DATA FOR REVIEW Block Start

Lemma ring_gc_one_ok pend ms mrs rbs Q mr : good pend ms mrs rbs Q -> mr ∈ mrs ->
  exists more ms' Q', ring_gc_one mr ms = Some (more, ms') /\ good pend ms' mrs rbs Q' /\ fixed ms ms' /\ kept ms ms'
    /\ (more = true -> (length (heads (message_size ms) mr Q') < length (heads (message_size ms) mr Q))%nat).
Proof.
  intros G Hmr. destruct (g_mring _ _ _ _ _ G mr Hmr) as (x & Hx & Hmx & El). pose proof (g_sizes _ _ _ _ _ G) as [Hk _].
  destruct (heads (message_size ms) mr Q) as [|o l] eqn:EQ.
  { exists false, ms, Q. split; [|done]. unfold ring_gc_one. rewrite Hx. cbn [mbind option_bind]. unfold fr_ring_buffer_start.
    destruct (live_nil x (proj1 Hmx) El) as (-> & -> & ->). done. }
  destruct (heads_cons (message_size ms) mr Q o l ltac:(lia) EQ) as (Q1 & Q2 & -> & HQ1 & EQ'). rewrite <- EQ, EQ' in El.
  destruct (mring_start (message_size ms) x ltac:(lia) Hmx) as (l' & n & Hst & Eh & Hn0 & Hn).
  { rewrite El, seqZ_cons by lia. done. }
  { rewrite El, length_app, length_seqZ. lia. }
  assert (data_start x = o) as Eo by (rewrite El, seqZ_cons in Eh by lia; by injection Eh). rewrite Eo in Hst.
  destruct (g_queue _ _ _ _ _ G) as [_ HQ]. destruct (HQ (mr, o)) as (_ & m & Hm & Hok); [apply elem_of_app; right; left|].
  destruct (mo_status _ _ _ _ Hok) as [Hs|Hs].
  - exists false, ms, (Q1 ++ (mr, o) :: Q2). split; [|done]. unfold ring_gc_one. rewrite Hx. cbn [mbind option_bind]. rewrite Hst.
    destruct (Z.eqb_spec n 0); [lia|]. destruct (Z.ltb_spec n (message_size ms)); [lia|]. rewrite Hm. cbn [mbind option_bind]. by rewrite Hs.
  - destruct (ring_gc_done pend ms mrs rbs Q1 mr o Q2 m x) as (ms' & E & G' & Hf & Hkept); try done; [by rewrite Hst|by rewrite Hst|].
    exists true, ms', (Q1 ++ Q2). split; [done|]. split; [done|]. split; [done|]. split; [done|]. intros _.
    rewrite <- EQ, EQ', length_app, length_seqZ. lia.
Qed.

Lemma ring_gc_loop_ok pend mrs rbs mr max fuel : forall ms Q cleaned, good pend ms mrs rbs Q -> mr ∈ mrs -> 0 <= cleaned ->
  (length (heads (message_size ms) mr Q) < fuel)%nat ->
  exists c ms' Q', ring_gc_loop fuel mr max cleaned ms = Some (c, ms') /\ good pend ms' mrs rbs Q' /\ fixed ms ms' /\ kept ms ms'
    /\ cleaned <= c /\ (cleaned < max -> c <= max).
Proof.
  induction fuel as [|fuel IH]; intros ms Q cleaned G Hmr Hc Hf; [lia|]. cbn [ring_gc_loop].
  destruct (ring_gc_one_ok pend ms mrs rbs Q mr G Hmr) as (more & ms' & Q' & -> & G' & Hfix & Hkept & Hless). cbn [mbind option_bind].
  destruct more; cbn [negb]; [|exists cleaned, ms', Q'; repeat (split; [done|]); lia].
  destruct (Z.leb_spec max (cleaned + 1)); [exists (cleaned + 1), ms', Q'; repeat (split; [done|]); lia|].
  destruct (IH ms' Q' (cleaned + 1) G' Hmr ltac:(lia)) as (c & ms2 & Q2 & -> & G2 & Hfix2 & Hkept2 & ? & ?).
  { rewrite (fixed_size ms ms') by done. specialize (Hless eq_refl). lia. }
  exists c, ms2, Q2. split; [done|]. split; [done|]. split; [by eapply fixed_trans|]. split; [by eapply msgs_kept_trans|]. lia.
Qed.

Lemma fr_message_ring_gc_ok pend ms mrs rbs Q mr max : good pend ms mrs rbs Q -> mr ∈ mrs ->
  exists c ms' Q', fr_message_ring_gc mr max ms = Some (c, ms') /\ good pend ms' mrs rbs Q' /\ fixed ms ms' /\ kept ms ms'
    /\ 0 <= c /\ (0 < max -> c <= max).
Proof.
  intros G Hmr. destruct (g_mring _ _ _ _ _ G mr Hmr) as (x & Hx & Hmx & El). unfold fr_message_ring_gc. rewrite Hx. cbn [mbind option_bind].
  rewrite used_spec by apply Hmx. cbn [mbind option_bind]. apply (ring_gc_loop_ok _ _ _ _ _ _ _ Q); [done|done|lia|]. rewrite El. lia.
Qed.

(** ** All rings *)

Lemma gc_rings_ok pend mrs rbs max n : forall ms Q i total, good pend ms mrs rbs Q -> 0 <= i -> i + Z.of_nat n = mr_max ms + 1 -> 0 <= total < max ->
  exists c ms' Q', gc_rings n i max total ms = Some (c, ms') /\ good pend ms' mrs rbs Q' /\ fixed ms ms' /\ kept ms ms'.
Proof.
  induction n as [|n IH]; intros ms Q i total G Hi Hn Ht; [exists total, ms, Q; done|]. cbn [gc_rings].
  destruct (slot_listed _ _ _ i (g_mr _ _ _ _ _ G) ltac:(lia)) as (r & -> & _ & Hr). cbn [mbind option_bind].
  destruct (fr_message_ring_gc_ok pend ms mrs rbs Q r (max - total) G Hr) as (c & ms' & Q' & -> & G' & Hfix & Hkept & Hc & Hle). cbn [mbind option_bind].
  destruct (Z.ltb_spec max (total + c)); [lia|]. destruct (Z.eqb_spec (total + c) max); [exists (total + c), ms', Q'; done|].
  destruct (IH ms' Q' (i + 1) (total + c)) as (c2 & ms2 & Q2 & -> & G2 & Hfix2 & Hkept2); [done|lia|rewrite Hfix; set_fields; lia|lia|].
  exists c2, ms2, Q2. split; [done|]. split; [done|]. split; [by eapply fixed_trans|by eapply msgs_kept_trans].
Qed.

Lemma gc_each_ok pend mrs rbs n : forall ms Q i, good pend ms mrs rbs Q -> 0 <= i -> i + Z.of_nat n = mr_max ms + 1 ->
  exists ms' Q', gc_each n i ms = Some ms' /\ good pend ms' mrs rbs Q' /\ fixed ms ms' /\ kept ms ms'.
Proof.
  induction n as [|n IH]; intros ms Q i G Hi Hn; [exists ms, Q; done|]. cbn [gc_each].
  destruct (slot_listed _ _ _ i (g_mr _ _ _ _ _ G) ltac:(lia)) as (r & -> & _ & Hr). cbn [mbind option_bind].
  destruct (fr_message_ring_gc_ok pend ms mrs rbs Q r (-1) G Hr) as (c & ms' & Q' & -> & G' & Hfix & Hkept & _ & _). cbn [mbind option_bind].
  destruct (IH ms' Q' (i + 1)) as (ms2 & Q2 & -> & G2 & Hfix2 & Hkept2); [done|lia|rewrite Hfix; set_fields; lia|].
  exists ms2, Q2. split; [done|]. split; [done|]. split; [by eapply fixed_trans|by eapply msgs_kept_trans].
Qed.

(** ** The arrays *)

Lemma heads_in_ring k r Q a : 0 < k -> a ∈ Q -> a.1 = r -> heads k r Q <> [].
Proof.
  intros Hk (Q1 & Q2 & ->)%list_elem_of_split <-. rewrite heads_app. cbn. rewrite decide_True by done. rewrite seqZ_cons by lia.
  intros [_ [=]]%app_eq_nil.
Qed.

Lemma mr_coalesce_ok pend ms mrs rbs Q : good pend ms mrs rbs Q ->
  exists n l rs mrs', coalesce (mr_max ms) (mr_array ms) (rings ms) = Some (n, l, rs)
    /\ let ms' := ms <| mr_array := l |> <| rings := rs |> in
       good pend (if n =? 0 then ms' else ms' <| mr_max := mr_max ms' - n |> <| mr_current := mr_max ms' - n |>) mrs' rbs Q.
Proof.
  intros G. destruct (g_ids _ _ _ _ _ G) as [Hnd Hnew]. pose proof Hnd as (Hnm & Hdis & Hnr)%list.NoDup_app.
  destruct (g_sizes _ _ _ _ _ G) as [Hk _].
  destruct (coalesce_spec (mr_max ms) (mr_array ms) mrs (rings ms)) as (n & l & mrs' & rs & E & Hl & [C1 C2 C3 C4 C5]); [apply G|done| |].
  { intros r Hr. destruct (g_mring _ _ _ _ _ G r Hr) as (x & ? & ? & ?). exists x. split; [done|apply H0]. }
  exists n, l, rs, mrs'. split; [done|]. cbn zeta. set (ms2 := if n =? 0 then _ else _).
  assert (ms2 = ms <| mr_array := l |> <| rings := rs |> <| mr_max := mr_max ms - n |> <| mr_current := mr_current ms2 |>) as Ems.
  { unfold ms2. destruct (Z.eqb_spec n 0) as [-> |]; [rewrite Z.sub_0_r|]; by destruct ms. }
  assert (0 <= mr_current ms2 <= mr_max ms - n) as Hcur.
  { destruct (g_current _ _ _ _ _ G). unfold ms2. destruct (Z.eqb_spec n 0); set_fields; lia. }
  rewrite Ems. clearbody ms2. clear Ems. split; set_fields; try apply G.
  - done.
  - split; [done|apply G].
  - split; [apply list.NoDup_app; split_and!; [apply C1| |done]; intros r Hr; by apply Hdis, C1|].
    intros r Hr. apply Hnew. rewrite elem_of_app in *. destruct Hr; [left; by apply C1|by right].
  - intros r Hr. rewrite C2 by done. apply G. by apply C1.
  - intros r Hr. rewrite C2 by (intros Hr'; exfalso; by apply (Hdis r)). destruct (g_ring _ _ _ _ _ G r Hr) as (x & ? & ? & ? & ? & Ho).
    exists x. repeat (split; [done|]). intros Hz. apply Ho. destruct (g_current _ _ _ _ _ G). lia.
  - destruct (g_queue _ _ _ _ _ G) as [? HQ]. split; [done|]. intros a Ha. destruct (HQ a Ha) as (Hin & ?). split; [|done].
    destruct (decide (a.1 ∈ mrs')) as [|Hout]; [done|]. exfalso. destruct (C3 _ Hin Hout) as (x & Hx & Hlx).
    destruct (g_mring _ _ _ _ _ G _ Hin) as (x' & Hx' & _ & Hlx'). rewrite Hx in Hx'. injection Hx' as <-. rewrite Hlx in Hlx'.
    by apply (heads_in_ring (message_size ms) a.1 Q a ltac:(lia) Ha eq_refl).
Qed.

Lemma rb_coalesce_ok pend ms mrs rbs Q : good pend ms mrs rbs Q ->
  exists n l rs rbs', coalesce (rb_max ms) (rb_array ms) (rings ms) = Some (n, l, rs)
    /\ let ms' := ms <| rb_array := l |> <| rings := rs |> in
       good pend (if n =? 0 then ms' else ms' <| rb_max := rb_max ms' - n |> <| rb_current := rb_max ms' - n |>) mrs rbs' Q.
Proof.
  intros G. destruct (g_ids _ _ _ _ _ G) as [Hnd Hnew]. pose proof Hnd as (Hnm & Hdis & Hnr)%list.NoDup_app.
  destruct (coalesce_spec (rb_max ms) (rb_array ms) rbs (rings ms)) as (n & l & rbs' & rs & E & Hl & [C1 C2 C3 C4 C5]); [apply G|done| |].
  { intros r Hr. destruct (g_ring _ _ _ _ _ G r Hr) as (x & ? & ? & ?). eauto. }
  exists n, l, rs, rbs'. split; [done|]. cbn zeta. set (ms2 := if n =? 0 then _ else _).
  assert (ms2 = ms <| rb_array := l |> <| rings := rs |> <| rb_max := rb_max ms - n |> <| rb_current := rb_current ms2 |>) as Ems.
  { unfold ms2. destruct (Z.eqb_spec n 0) as [-> |]; [rewrite Z.sub_0_r|]; by destruct ms. }
  assert (0 <= rb_current ms2 <= rb_max ms - n) as Hcur.
  { destruct (g_current _ _ _ _ _ G). unfold ms2. destruct (Z.eqb_spec n 0); set_fields; lia. }
  rewrite Ems. clearbody ms2. clear Ems. split; set_fields; try apply G.
  - done.
  - split; [apply G|done].
  - split; [apply list.NoDup_app; split_and!; [done| |apply C1]; intros r Hr Hr'; by apply (Hdis r Hr), C1|].
    intros r Hr. apply Hnew. rewrite elem_of_app in *. destruct Hr; [by left|right; by apply C1].
  - intros r Hr. rewrite C2 by (intros Hr'; exfalso; by apply (Hdis r)). by apply G.
  - intros r Hr. rewrite C2 by done. apply G. by apply C1.
  - destruct (g_queue _ _ _ _ _ G) as [? HQ]. split; [done|]. intros a Ha. destruct (HQ a Ha) as (Hin & m & Hm & [M1 M2 M3 M4]).
    split; [done|]. exists m. split; [done|]. split; try done. intros Hd. destruct (M4 Hd) as (b & p & Hb & Hbin & Hp & Hsz & Hle). exists b, p.
    repeat (split; [done|]). split; [|done]. destruct (decide (b ∈ rbs')) as [|Hout]; [done|]. exfalso. destruct (C3 _ Hbin Hout) as (x & Hx & Hlx).
    destruct (g_ring _ _ _ _ _ G _ Hbin) as (x' & Hx' & _ & _ & Hlx' & _). rewrite Hx in Hx'. injection Hx' as <-. rewrite Hlx in Hlx'.
    apply list_elem_of_split in Ha as (Q1 & Q2 & ->). rewrite held_app in Hlx'. cbn in Hlx'.
    rewrite (part_data _ _ _ m p), !length_app, length_seqZ in Hlx' by done. lia.
Qed.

DATA FOR REVIEW Block End

AIM OF THE TASK:
Search the entries above for "Hcur". Return every line that has it.

ANSWER SECTION:
  assert (0 <= mr_current ms2 <= mr_max ms - n) as Hcur.
  assert (0 <= rb_current ms2 <= rb_max ms - n) as Hcur.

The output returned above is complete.